(** The fold that visits the transactions one by one adds the same amounts
    as the fold over the two groups. *)
Lemma applyTransaction_fold (address : Address) (txs : list Transaction) :
  forall total : Money,
    fold_left (applyTransaction Money_add address) txs total
    = fold_left Money_add (signedAmounts address txs) total.
Proof.
  unfold signedAmounts, flatBiMap, multiMap, split.
  induction txs as [|tx txs IH]; intros total; [reflexivity|].
  simpl. rewrite IH. unfold applyTransaction.
  destruct (bool_decide (fromAddress tx = address)),
           (bool_decide (toAddress tx = address)); simpl; try reflexivity.
  - destruct tx as [from to [cur amt]]. simpl.
    symmetry.
    rewrite (fold_left_Money_add_Permutation _
               (mkMoney cur amt
                :: map (fun tx => mkMoney (currency (money tx)) (- amount (money tx)))
                     (List.filter (fun tx => bool_decide (fromAddress tx = address)) txs)
                ++ map (fun tx => mkMoney (currency (money tx)) (amount (money tx)))
                     (List.filter (fun tx => bool_decide (toAddress tx = address)) txs)));
      [reflexivity|].
    symmetry. apply Permutation_middle.
  - destruct tx as [from to [cur amt]]. simpl.
    symmetry.
    rewrite (fold_left_Money_add_Permutation _
               (mkMoney cur amt
                :: map (fun tx => mkMoney (currency (money tx)) (- amount (money tx)))
                     (List.filter (fun tx => bool_decide (fromAddress tx = address)) txs)
                ++ map (fun tx => mkMoney (currency (money tx)) (amount (money tx)))
                     (List.filter (fun tx => bool_decide (toAddress tx = address)) txs)));
      [reflexivity|].
    symmetry. apply Permutation_middle.
Qed.

(** On a ledger with a block that is not a genesis block, the balance is
    the fold over the transactions. *)
Lemma calculateBalanceOfAddress_fold (bc : Blockchain.t) (address : Address) :
  transactionsPerBlock bc <> [] ->
  calculateBalanceOfAddress Money_add Money_nothing bc address
  = Return (balanceOf_fold Money_add Money_nothing bc address).
Proof.
  intros Hne. unfold calculateBalanceOfAddress, balanceOf_fold.
  rewrite Array_reduce1_ramda_concat.
  destruct (transactionsPerBlock bc) as [|x rest] eqn:E; [contradiction|].
  change (Return (Array_reduce Money_add Money_nothing
                    (signedAmounts address (List.concat (x :: rest))))
          = Return (fold_left (applyTransaction Money_add address)
                      (List.concat (x :: rest)) Money_nothing)).
  rewrite applyTransaction_fold. reflexivity.
Qed.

* _What you need to do_
Your response must consist of every line above, reproduced exactly.

* _Output of the exercise_
(** The fold that visits the transactions one by one adds the same amounts
    as the fold over the two groups. *)
Lemma applyTransaction_fold (address : Address) (txs : list Transaction) :
  forall total : Money,
    fold_left (applyTransaction Money_add address) txs total
    = fold_left Money_add (signedAmounts address txs) total.
Proof.
  unfold signedAmounts, flatBiMap, multiMap, split.
  induction txs as [|tx txs IH]; intros total; [reflexivity|].
  simpl. rewrite IH. unfold applyTransaction.
  destruct (bool_decide (fromAddress tx = address)),
           (bool_decide (toAddress tx = address)); simpl; try reflexivity.
  - destruct tx as [from to [cur amt]]. simpl.
    symmetry.
    rewrite (fold_left_Money_add_Permutation _
               (mkMoney cur amt
                :: map (fun tx => mkMoney (currency (money tx)) (- amount (money tx)))
                     (List.filter (fun tx => bool_decide (fromAddress tx = address)) txs)
                ++ map (fun tx => mkMoney (currency (money tx)) (amount (money tx)))
                     (List.filter (fun tx => bool_decide (toAddress tx = address)) txs)));
      [reflexivity|].
    symmetry. apply Permutation_middle.
  - destruct tx as [from to [cur amt]]. simpl.
    symmetry.
    rewrite (fold_left_Money_add_Permutation _
               (mkMoney cur amt
                :: map (fun tx => mkMoney (currency (money tx)) (- amount (money tx)))
                     (List.filter (fun tx => bool_decide (fromAddress tx = address)) txs)
                ++ map (fun tx => mkMoney (currency (money tx)) (amount (money tx)))
                     (List.filter (fun tx => bool_decide (toAddress tx = address)) txs)));
      [reflexivity|].
    symmetry. apply Permutation_middle.
Qed.

(** On a ledger with a block that is not a genesis block, the balance is
    the fold over the transactions. *)
Lemma calculateBalanceOfAddress_fold (bc : Blockchain.t) (address : Address) :
  transactionsPerBlock bc <> [] ->
  calculateBalanceOfAddress Money_add Money_nothing bc address
  = Return (balanceOf_fold Money_add Money_nothing bc address).
Proof.
  intros Hne. unfold calculateBalanceOfAddress, balanceOf_fold.
  rewrite Array_reduce1_ramda_concat.
  destruct (transactionsPerBlock bc) as [|x rest] eqn:E; [contradiction|].
  change (Return (Array_reduce Money_add Money_nothing
                    (signedAmounts address (List.concat (x :: rest))))
          = Return (fold_left (applyTransaction Money_add address)
                      (List.concat (x :: rest)) Money_nothing)).
  rewrite applyTransaction_fold. reflexivity.
Qed.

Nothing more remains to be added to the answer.